After seeing this I decided I would cut the 2 wires out of the loom and replace them with the salvaged wires. I had about 8" of wire to work with on the salvaged units, so I staggered the cuts of the 2 wires so as to not have a couple of heat shrink tubes adjacent to each other. I did "one wire at a time" and used "strip-twist-solder-heat shrink" method to join and seal the wires. I connected the harness back to the ECU and started the engine. MIL went out after starting and no codes were showing in memory. I taped up the loom and then drove the truck around outside making sure I visited some of the "rougher" areas of pavement for about 20 minutes and so far it has not missed a beat. After the successful test drive I took one of the faulty terminals I snipped from the truck harness and placed it onto a pin from the original ECU I took off the truck. Turned the ECU upside down and the wire just fell off. I extracted another wire from the salvaged ECU connector and repeated the move, this wire stayed in place and would not fall off even when I shook the ECU up and down. Monday I will report my findings to the manager (including the shake demo) and suggest that this truck really should have a new main harness before it is to be considered trustworthy.

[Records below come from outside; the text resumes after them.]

(** six descriptors are found, the seventh open fails *)
Lemma open_lots_counts s :
  ready (kern s) ->
  exists k, open_lots 7 0 s = Some (1, Ust k (future s)) /\ opened_below 8 k /\ fd_index (sysg k) = 8 /\
    screen (hw k) = screen (hw (kern s)).
Proof.
  intros [Hok Hc Hb].
  assert (forall n m s, 2 <= m -> m + Z.of_nat n = 8 -> opened_below m (kern s) -> forall c,
    exists k, open_lots (n + 1) c s = open_lots 1 c (Ust k (future s)) /\ opened_below 8 k /\
      screen (hw k) = screen (hw (kern s))) as Hrun.
  { clear s Hok Hc Hb. intros n0 m s1 Hm Hn. revert m s1 Hm Hn. induction n0 as [|n0 IH]; intros m s1 Hm Hn Ho c.
    - exists (kern s1). rewrite ust_eta. replace m with 8 in Ho by lia. now split_and!.
    - destruct (open_dot m s1) as (k1 & E1 & O1 & S1); [lia | exact Ho|].
      cbn [Nat.add open_lots]. rewrite (run_bind _ _ _ _ _ E1).
      destruct (Z.eqb_spec (-1) m); [lia|].
      destruct (IH (m + 1) (Ust k1 (future s1)) ltac:(lia) ltac:(lia) O1 c) as (k & E & O & S).
      exists k. split; [exact E|]. split; [exact O|]. cbn [kern] in S. congruence. }
  destruct (Hrun 6%nat 2 s ltac:(lia) ltac:(lia)) with (c := 0) as (k & E & O & S).
  { split; [exact Hok | | exact Hb]. intros j Hj. rewrite Hc by exact Hj. destruct (Z.ltb_spec j 2); lia. }
  change (6 + 1)%nat with 7%nat in E. exists (upd_sysg (set_fd_index 8) k). rewrite E. cbn [open_lots].
  assert (ece391_open (lit ".") (Ust k (future s)) = Some (-1, Ust (upd_sysg (set_fd_index 8) k) (future s))) as Ef.
  { rewrite gate_open. cbn [kern]. rewrite open_full; [reflexivity | reflexivity | | exact (ob_behind _ _ O)].
    intros j Hj. rewrite (ob_flags _ _ O) by exact Hj. destruct (Z.ltb_spec j 8); lia. }
  rewrite (run_bind _ _ _ _ _ Ef). split; [reflexivity|]. split; [|now split].
  destruct O as [O1 O2 O3]. split; [exact (call_frame_ok _ _ O1 (call_frame_index _ _)) | exact O2 | exact O3].
Qed.
Lemma demo_at_prompt : at_prompt (img := demo_boot) (sz := 65536) (s0 := demo_fs) 1 demo_at_shell.
Proof.
  split; [| reflexivity | reflexivity | vm_compute; split; discriminate | discriminate].
  destruct demo_process_ok as [O1 O2 O3 O4 O5 O6 O7 O8]. split; assumption.
Qed.

(** "vi" twice, the second time with a correction, and "exit" *)
Definition demo_lines : list (list key) :=
  [[Char 118; Char 105]; [Char 118; Char 118; Back; Char 105]; map Char (chars "exit")].

Lemma demo_unknown : unknown (s0 := demo_fs) [118; 105].
Proof.
  split; [split; discriminate | discriminate | cbn; lia | cbn; lia |].
  right. apply names_apart. vm_compute. reflexivity.
Qed.

Lemma shell_session_witness :
  let fut := map (fun keys => Schedule (typing keys ++ []) []) demo_lines in
  exists s', @shell ust (kernel_calls (fun _ => None)) 3 user_page (Ust demo_at_shell fut) = Some (0, s') /\
    screen (hw (kern s')) = session 1 demo_lines
      (tty_show (chars "Starting 391 Shell" ++ [10]) (screen (hw demo_at_shell))) /\
    glyph (screen (hw (kern s'))) 4 0 = 54.
Proof.
  intros fut.
  destruct (shell_session (fun _ => None) 1 demo_at_shell fut demo_lines 3 user_page demo_at_prompt) as (s' & E & _ & S).
  - exists fut, []. split; [symmetry; apply app_nil_r|].
    assert (Forall (Forall key_ok) demo_lines) as Hok 
      by (change demo_lines with [[Char 118; Char 105]; [Char 118; Char 118; Back; Char 105];
            [Char 101; Char 120; Char 105; Char 116]]; repeat apply Forall_cons_2; try apply Forall_nil_2; cbn; try lia; exact I).
    unfold fut. clear fut. induction Hok as [|keys ls Hk _ IH]; cbn [map]; constructor; [|exact IH].
    split; [exact Hk | now exists []].
  - apply Forall_cons. split; [split; [cbn; lia | right; right; exact demo_unknown]|].
    apply Forall_cons. split; [split; [cbn; lia | right; right; exact demo_unknown]|].
    apply Forall_cons. split; [split; [cbn; lia | left; reflexivity] | constructor].
  - apply Exists_cons_tl, Exists_cons_tl, Exists_cons_hd. reflexivity.
  - apply demo_frame. lia.
  - cbn. lia.
  - exists s'. split; [exact E|]. split; [exact S|]. rewrite S. vm_compute. reflexivity.
Defined.
(** * Wozz: quantity parsing, manifest extraction, cost diffing,
      waste detection and aggregation

    A shallow embedding of the cost engine of the Wozz repository
    ([action/audit_pr.py], [scripts/generate-report.py],
    [scripts/analyze-audit.py]) together with the properties its
    specification states about it.

    Conventions of the embedding.
    - Python [str] values are [string]s over ASCII; the character
      predicates below ([is_space], [is_digit]) are the ASCII part of
      [str.isspace] and of the [\s], [\d] classes of [re], and
      [is_c_space] is the whitespace [float()] skips around a literal.
    - Python [float] values are idealised as exact rationals ([Q]):
      rounding and overflow are abstracted away, and results are compared
      with [Qeq].  The literals [inf], [infinity] and [nan] accepted by
      [float()] denote no rational; reading one is reported as the separate
      outcome [NonFinite], never mixed up with a [ValueError].
    - A Python exception is an outcome of the [result] monad.
    - JSON objects read with [.get(key, default)] are records with
      optional fields, or [gmap]s where the code treats them as maps. *)

From Stdlib Require Import QArith Qpower ZArith Lia Lqa Ascii.
From stdpp Require Import base strings gmap list pretty.

Local Open Scope string_scope.
Local Open Scope Z_scope.
Local Open Scope Q_scope.
Local Open Scope list_scope.

(** ** Python primitives *)

Module Py.

Inductive exn : Type :=
| ValueError (payload : string).

Inductive result (A : Type) : Type :=
| Ok (a : A)
| Raise (e : exn)
| NonFinite.
Arguments Ok {A} a.
Arguments Raise {A} e.
Arguments NonFinite {A}.

Definition bind {A B : Type} (r : result A) (k : A → result B) : result B :=
  match r with
  | Ok a => k a
  | Raise e => Raise e
  | NonFinite => NonFinite
  end.

(** [returns r q]: the call returned the number [q] (up to [Qeq]). *)
Definition returns (r : result Q) (q : Q) : Prop :=
  match r with
  | Ok a => a == q
  | _ => False
  end.

Definition raises {A : Type} (r : result A) : Prop :=
  match r with
  | Raise _ => True
  | _ => False
  end.

(** Comparisons of floats, as booleans: [a > b] and [a < b]. *)
Definition Qgt_b (a b : Q) : bool := negb (Qle_bool a b).
Definition Qlt_b (a b : Q) : bool := negb (Qle_bool b a).

(** [max(0, a)] and [abs(a)] *)
Definition Qmax0 (a : Q) : Q := if Qlt_b a 0 then 0 else a.
Definition Qabs_b (a : Q) : Q := if Qlt_b a 0 then - a else a.

(** *** Characters and strings *)

Definition code (c : ascii) : nat := nat_of_ascii c.

(** ASCII part of [str.isspace]: TAB..CR, FS..US and the space. *)
Definition is_space (c : ascii) : bool :=
  let n := code c in
  ((9 <=? n)%nat && (n <=? 13)%nat) || ((28 <=? n)%nat && (n <=? 32)%nat).

Definition is_digit (c : ascii) : bool :=
  let n := code c in (48 <=? n)%nat && (n <=? 57)%nat.

Definition digit_val (c : ascii) : N := N.of_nat (code c - 48).

Definition chr_eqb (a b : ascii) : bool := Ascii.eqb a b.

(** The whitespace that [float()] passes over around an ASCII literal:
    TAB..CR and the space (C's [isspace]). *)
Definition is_c_space (c : ascii) : bool :=
  let n := code c in
  ((9 <=? n)%nat && (n <=? 13)%nat) || (n =? 32)%nat.

Fixpoint lstrip_by (p : ascii → bool) (s : list ascii) : list ascii :=
  match s with
  | c :: t => if p c then lstrip_by p t else s
  | [] => []
  end.

Definition rstrip_by (p : ascii → bool) (s : list ascii) : list ascii :=
  rev (lstrip_by p (rev s)).

Definition strip_by (p : ascii → bool) (s : list ascii) : list ascii :=
  rstrip_by p (lstrip_by p s).

(** [str.strip()] *)
Definition strip (s : list ascii) : list ascii := strip_by is_space s.

Fixpoint starts_with (p s : list ascii) : bool :=
  match p, s with
  | [], _ => true
  | a :: p', b :: s' => chr_eqb a b && starts_with p' s'
  | _ :: _, [] => false
  end.

(** [s.endswith(suf)] *)
Definition ends_with (suf s : list ascii) : bool :=
  starts_with (rev suf) (rev s).

(** [s[:-n]] for [n > 0] *)
Definition drop_last (n : nat) (s : list ascii) : list ascii :=
  take (length s - n) s.

Definition chars (s : string) : list ascii := String.list_ascii_of_string s.
Definition str (s : list ascii) : string := String.string_of_list_ascii s.

(** ASCII lower-casing, for the case-insensitive [inf]/[nan] literals. *)
Definition lower (c : ascii) : ascii :=
  let n := code c in
  if (65 <=? n)%nat && (n <=? 90)%nat then ascii_of_nat (n + 32) else c.

(** *** [float(s)] *)

(** [digits acc cnt s] reads [(["_"] digit)*]: the accumulated value, the
    number of digits read and the unread rest. *)
Fixpoint digits (acc : N) (cnt : nat) (s : list ascii) : N * nat * list ascii :=
  match s with
  | c :: t =>
      if is_digit c then digits (acc * 10 + digit_val c)%N (S cnt) t
      else if chr_eqb c "_" then
        match t with
        | d :: t' =>
            if is_digit d then digits (acc * 10 + digit_val d)%N (S cnt) t'
            else (acc, cnt, s)
        | [] => (acc, cnt, s)
        end
      else (acc, cnt, s)
  | [] => (acc, cnt, s)
  end.

(** [digitpart ::= digit (["_"] digit)*], continuing the value [acc]. *)
Definition digitpart (acc : N) (s : list ascii) : option (N * nat * list ascii) :=
  match s with
  | c :: t => if is_digit c then Some (digits (acc * 10 + digit_val c)%N 1 t) else None
  | [] => None
  end.

(** Optional exponent [("e"|"E") ["+"|"-"] digitpart], then end of input. *)
Definition exponent (s : list ascii) : option Z :=
  match s with
  | [] => Some 0%Z
  | c :: t =>
      if chr_eqb (lower c) "e" then
        match t with
        | sg :: t' =>
            if chr_eqb sg "-" then
              match digitpart 0 t' with
              | Some (e, _, []) => Some (- Z.of_N e)%Z
              | _ => None
              end
            else if chr_eqb sg "+" then
              match digitpart 0 t' with
              | Some (e, _, []) => Some (Z.of_N e)
              | _ => None
              end
            else
              match digitpart 0 t with
              | Some (e, _, []) => Some (Z.of_N e)
              | _ => None
              end
        | [] => None
        end
      else None
  end.
Lemma extract_text_from_file_unsupported_witness :
  Routes.content_type_is
    {| Routes.content_type := Some "image/png";
       Routes.read_decode := Routes.Return "";
       Routes.pdf_page_texts := Routes.Return [];
       Routes.docx_paragraph_texts := Routes.Return [] |} "text/plain"
  = false
  /\ Routes.extract_text_from_file (fun _ => "error")
       {| Routes.content_type := Some "image/png";
          Routes.read_decode := Routes.Return "";
          Routes.pdf_page_texts := Routes.Return [];
          Routes.docx_paragraph_texts := Routes.Return [] |}
     = Routes.Raise
         (Routes.HTTPException 500 "Error extracting text from file: error").
Proof.
  split; [reflexivity|].
  apply (extract_text_from_file_unsupported (fun _ => "error")
           {| Routes.content_type := Some "image/png";
              Routes.read_decode := Routes.Return "";
              Routes.pdf_page_texts := Routes.Return [];
              Routes.docx_paragraph_texts := Routes.Return [] |});
    reflexivity.
Defined.

(** ** Keyword density against skill extraction *)

Section KeywordsAndSkills.

Lemma startswith_split (p s : string) :
  Str.startswith p s = true -> exists b, s = p +:+ b.
Proof.
  revert s. induction p as [|c p IH]; intros s H.
  - now exists s.
  - destruct s as [|d s]; [discriminate H|].
    cbn [Str.startswith] in H. apply andb_true_iff in H as [Hc Hp].
    apply Ascii.eqb_eq in Hc as ->. destruct (IH s Hp) as [b ->].
    now exists b.
Qed.

Lemma contains_split (p s : string) :
  Str.contains p s = true -> exists a b, s = a +:+ p +:+ b.
Proof.
  induction s as [|d s IH]; cbn [Str.contains]; intros H.
  - rewrite orb_false_r in H. apply startswith_split in H as [b ->].
    now exists EmptyString, b.
  - apply orb_true_iff in H as [H|H].
    + apply startswith_split in H as [b ->]. now exists EmptyString, b.
    + destruct (IH H) as (a & b & ->). now exists (String d a), b.
Qed.

Lemma startswith_contains (p s : string) :
  Str.startswith p s = true -> Str.contains p s = true.
Proof. intros H. destruct s; cbn [Str.contains]; now rewrite H. Qed.

Lemma contains_append (a p b : string) :
  Str.contains p (a +:+ p +:+ b) = true.
Proof.
  induction a as [|d a IH].
  - change (Str.contains p (p +:+ b) = true).
    apply startswith_contains, startswith_append.
  - change (Str.contains p (String d (a +:+ p +:+ b)) = true).
    cbn [Str.contains]. rewrite IH. apply orb_true_r.
Qed.
(** The body that [handleQuery] serialises has exactly one of the two
    groups populated. *)
Lemma handleQuery_groups (request : Worker.Request) (env : Worker.Env)
      (clock : Worker.Clock) (log : Worker.Log) :
  exists r v,
    fst (Worker.handleQuery request env clock log) = Normal r /\
    Worker.body r = JSON_stringify v /\
    exactlyOneGroup v = true.
Proof.
  unfold_worker.
  repeat (destruct_match; simpl);
    repeat match goal with
           | H : (_, _) = (_, _) |- _ => injection H as ? ?; subst
           end;
    try discriminate;
    eexists; eexists; (split; [reflexivity|]); (split; [reflexivity|]);
    unfold exactlyOneGroup, successGroup, errorGroup, populated; simpl;
    repeat match goal with
           | H : truthy ?x = true |- context [isNullish ?x] =>
               rewrite (truthy_not_nullish x H)
           end;
    reflexivity.
Qed.

(** The provider calls of a request with a non-empty query. *)
Lemma handleQuery_valid_calls (request : Worker.Request) (env : Worker.Env)
      (clock : Worker.Clock) (log : Worker.Log) (body : JsVal) (q : string) :
  Worker.json request = Normal body ->
  getProp body "query" = Normal (JStr q) ->
  trim q <> EmptyString ->
  snd (Worker.handleQuery request env clock log) =
  log ++ expectedCalls env (trim q).
Proof.
  intros J G E.
  rewrite (handleQuery_valid request env clock log body q J G (isEmpty_false _ E)).
  unfold expectedCalls; rewrite <- isRawSQL_trimmed.
  unfold Worker.executeQuery, bind, await, ret, Worker.callRun, Worker.callAll.
  repeat (destruct_match; simpl);
    repeat match goal with
           | H : (_, _) = (_, _) |- _ => injection H as ? ?; subst
           end;
    try discriminate; try reflexivity; try (symmetry; apply app_nil_r).
Qed.

Lemma serve_calls (env : Worker.Env) (reqs : list (Worker.Request * Worker.Clock))
      (log : Worker.Log) :
  exists responses calls,
    Worker.serve env reqs log = (Normal responses, log ++ calls) /\
    List.length responses = List.length reqs /\
    (List.length calls <= List.length reqs)%nat /\
    Forall (fun c => providerOf c = configuredSelection env) calls.
Proof.
  revert log; induction reqs as [|[request clock] rest IH]; intros log.
  - exists [], []; rewrite app_nil_r; repeat split; constructor.
  - destruct (handleQuery_calls request env clock log) as (r & c1 & H1 & L1 & F1).
    destruct (IH (log ++ c1)) as (rs & c2 & H2 & N2 & L2 & F2).
    exists (r :: rs), (c1 ++ c2).
    simpl; unfold bind at 1; rewrite H1.
    unfold bind at 1; rewrite H2; unfold ret.
    rewrite app_assoc.
    repeat split.
    + simpl; congruence.
    + rewrite length_app; lia.
    + apply Forall_app; split; assumption.
Qed.








(* ===================================================================== *)
(** ** The dashboard: demo data in place of errors *)
(* ===================================================================== *)

Lemma index_setProp (props : list (string * JsVal)) (k : string) (v : JsVal) :
  Dashboard.index (setProp props k v) k = v.
Proof.
  unfold Dashboard.index.
  induction props as [|[k' v'] rest IH]; simpl.
  - rewrite String.eqb_refl; reflexivity.
  - destruct (String.eqb k k') eqn:E; simpl; rewrite E; [reflexivity | exact IH].
Qed.

Lemma includes_empty_400 : includes EmptyString "400" = false.
Proof. reflexivity. Qed.

Lemma includes_empty_SmartSQL : includes EmptyString "SmartSQL" = false.
Proof. reflexivity. Qed.

Lemma getProp_lookupProp (r : JsVal) (k : string) (x : JsVal) :
  lookupProp r k = Some x -> getProp r k = Normal x.
Proof.
  destruct r; simpl; try discriminate.
  intros ->; reflexivity.
Qed.

Lemma extractValue_no_results (r : JsVal) :
  lookupProp r "error" <> None ->
  lookupProp r "results" = None ->
  Dashboard.extractValue r = Normal JNull.
Proof.
  destruct r; simpl; try congruence.
  intros _ H; unfold Dashboard.extractValue; simpl; rewrite H; reflexivity.
Qed.

Section DashboardFacts.

Variable net : Api.Network.

Lemma loadMetric_error (metricKey queryText : string) (st : Dashboard.State)
      (r e : JsVal) :
  fst (Api.runSmartSQL net (JStr queryText) (Dashboard.requests st)) = Normal r ->
  lookupProp r "error" = Some e ->
  truthy e = true \/ lookupProp r "results" = None ->
  exists st',
    Dashboard.loadMetric net metricKey queryText st = (Normal tt, st') /\
    Dashboard.index (Dashboard.metrics st') metricKey =
      Dashboard.index Dashboard.DEMO_METRICS metricKey /\
    Dashboard.index (Dashboard.metricsError st') metricKey = JNull /\
    Dashboard.index (Dashboard.isLoadingMetrics st') metricKey = JBool false.
Proof.
  intros R L H.
  unfold Dashboard.loadMetric, tryFinally, tryCatch, bind, await, ret,
    Dashboard.setIsLoadingMetrics, Dashboard.setMetricsError,
    Dashboard.setMetrics, Dashboard.callApi, modify; simpl.
  destruct (Api.runSmartSQL net (JStr queryText) (Dashboard.requests st))
    as [c log'] eqn:Q.
  simpl in R; subst c.
  rewrite (getProp_lookupProp _ _ _ L).
  destruct (truthy e) eqn:T.
  - eexists; split; [reflexivity|]; simpl.
    repeat split; apply index_setProp.
  - destruct H as [H | H]; [discriminate|].
    rewrite (extractValue_no_results r); [|congruence | exact H].
    eexists; split; [reflexivity|]; simpl.
    repeat split; apply index_setProp.
Qed.

Lemma handleQuerySubmit_demo (st : Dashboard.State) (r : JsVal) (msg : string) :
  trim (Dashboard.query st) <> EmptyString ->
  Dashboard.isQuerying st = false ->
  fst (Api.runSmartSQL net (JStr (trim (Dashboard.query st)))
                       (Dashboard.requests st)) = Normal r ->
  lookupProp r "error" = Some (JStr msg) ->
  includes msg "400" = true \/ includes msg "SmartSQL" = true ->
  exists st',
    Dashboard.handleQuerySubmit net st = (Normal tt, st') /\
    Dashboard.queryResults st' = demoQueryResults (trim (Dashboard.query st)) /\
    Dashboard.error st' = JNull /\
    Dashboard.isQuerying st' = false.
Proof.
  intros E B R L H.
  assert (T : truthy (JStr msg) = true).
  { destruct msg; [|reflexivity].
    rewrite includes_empty_400, includes_empty_SmartSQL in H.
    destruct H; discriminate. }
  unfold Dashboard.handleQuerySubmit, bind at 1, get.
  rewrite (isEmpty_false _ E), B.
  unfold tryFinally, tryCatch, bind, await, ret,
    Dashboard.setIsQuerying, Dashboard.setError, Dashboard.setQueryResults,
    Dashboard.callApi, modify; simpl.
  destruct (Api.runSmartSQL net (JStr (trim (Dashboard.query st)))
                            (Dashboard.requests st)) as [c log'] eqn:Q.
  simpl in R; subst c.
  rewrite (getProp_lookupProp _ _ _ L), T.
  unfold Dashboard.includesMethod.
  destruct (includes msg "400") eqn:I4.
  - eexists; split; [reflexivity|]; simpl; repeat split.
  - destruct H as [H | H]; [discriminate|]; rewrite H.
    eexists; split; [reflexivity|]; simpl; repeat split.
Qed.

End DashboardFacts.
(** * IniFile: shadow copy, backup recovery and publishing of an INI store

    A shallow embedding of [src/common/inifile.cpp].  The class [IniFile]
    keeps a private working copy of an INI file in the temporary directory
    of the operating system, hands out [QSettings] handles on that copy and
    publishes the copy to the original file or to its backup ([*.ini~]).

    The file system, the key-value engine ([QSettings]), [QFile],
    [QCryptographicHash] and [QByteArray::toBase64] are Qt; they are modelled
    here as far as the class uses them. *)

From Stdlib Require Import ZArith List Ascii String Lia.
From Stdlib Require Import DecimalString DecimalPos DecimalZ.
From stdpp Require Import base option gmap strings list fin_maps.

Local Open Scope Z_scope.

(* ===================================================================== *)
(** ** SHA-256 (FIPS 180-4), as computed by [QCryptographicHash::hash]     *)
(* ===================================================================== *)

Module Sha256.

(** 32-bit words are [Z] reduced modulo [2^32]. *)
Definition w32 (x : Z) : Z := x mod 4294967296.

Definition add32 (x y : Z) : Z := w32 (x + y).

Definition rotr (n x : Z) : Z :=
  Z.lor (Z.shiftr x n) (w32 (Z.shiftl x (32 - n))).

Definition not32 (x : Z) : Z := Z.lxor x 4294967295.

Definition Ch (x y z : Z) : Z := Z.lxor (Z.land x y) (Z.land (not32 x) z).
Lemma pass_connections_unique m st1 st2 vs :
  pass_inv m st1 vs → pass_inv m st2 vs →
  length vs = length (connections (cell_vertex (topology m))) →
  new_connections st1 = new_connections st2.
Proof.
  intros H1 H2 Hlen.
  apply (list_eq_same_length _ _ (length vs));
    [rewrite Hlen; apply H2|rewrite Hlen; apply H1|].
  intros p x y Hp Hx Hy.
  destruct (lookup_lt_is_Some_2 vs p Hp) as [v Hv].
  destruct (inv_connections _ _ _ H1 p v Hv) as (k1 & Hk1 & Hx').
  destruct (inv_connections _ _ _ H2 p v Hv) as (k2 & Hk2 & Hy').
  pose proof (NoDup_lookup _ _ _ _ (NoDup_first_seen vs) Hk1 Hk2). congruence.
Qed.

Lemma pass_coordinates_unique m st1 st2 vs :
  wf_geometry m → pass_inv m st1 vs → pass_inv m st2 vs →
  Z.of_nat (length (first_seen vs)) = num_vertices (topology m) →
  new_coordinates st1 = new_coordinates st2.
Proof.
  intros (Hn & Hd & Hgs & Hnd & Hlen) H1 H2 Hall.
  apply (list_eq_same_length _ _ (length (coordinates (geometry m))));
    [apply H2|apply H1|].
  intros q x y Hq Hx Hy.
  set (d := Z.to_nat (gdim (geometry m))).
  assert (d ≠ 0)%nat as Hd0 by (unfold d; nia).
  pose proof (Nat.div_mod q d Hd0) as Hdiv.
  pose proof (Nat.mod_upper_bound q d Hd0) as Hmod.
  assert (q `div` d < length (first_seen vs))%nat as Hk.
  { apply Nat.Div0.div_lt_upper_bound. unfold d. nia. }
  destruct (lookup_lt_is_Some_2 _ _ Hk) as [v Hv].
  pose proof (inv_coordinates _ _ _ H1 _ v _ Hv Hmod) as Hx'.
  pose proof (inv_coordinates _ _ _ H2 _ v _ Hv Hmod) as Hy'.
  fold d in Hx', Hy'.
  replace (q `div` d * d + q `mod` d)%nat with q in Hx', Hy' by lia.
  congruence.
Qed.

This has been a hair pulling "ordeal" in a lot of ways. We received the truck with absolutely no historical information as to problems it may have had, that nobody had ever resolved. There was plenty of reason to think this truck has spent a great deal of down time in somebody's hands, judging from the complete disarray of the truck wiring from front to back. We probably found at least one of the defects that may have been haunting the truck's OPSS (KOPS) system, and that issue may be what ultimately led to all the truck's other issues (except the O2 sensor) with DTCs. This defect that was found was damage to an unused, 3 wire connector near the base of the left rear FOPS pillar. This connector is used to outfit the truck with a "back-up alarm" or a "travel alarm" if the end user wants to have notification that the truck is moving Forward as well as Reverse. The plastic connector body was broken on one side and the BLUE wire was hanging outside the connector. The blue wire here is common to the transmission Forward Solenoid valve and is fed from the Forward Relay. The condition of the metal terminal showed that it had at times been shorting to ground as most of the terminal was eroded away. I suspect that the shorting (even a slight brushing type of short) may have been popping fuses and/or causing false operation of the KOPS system, and fruitless attempts by someone to resolve that issue may have contributed to the damage and destruction to other components in the truck wiring. I can only wonder how many times various connectors (including ECU) had been separated, sometimes by force, in their poking and prodding. But I am near the point of closing this case pending my conference with boss Monday.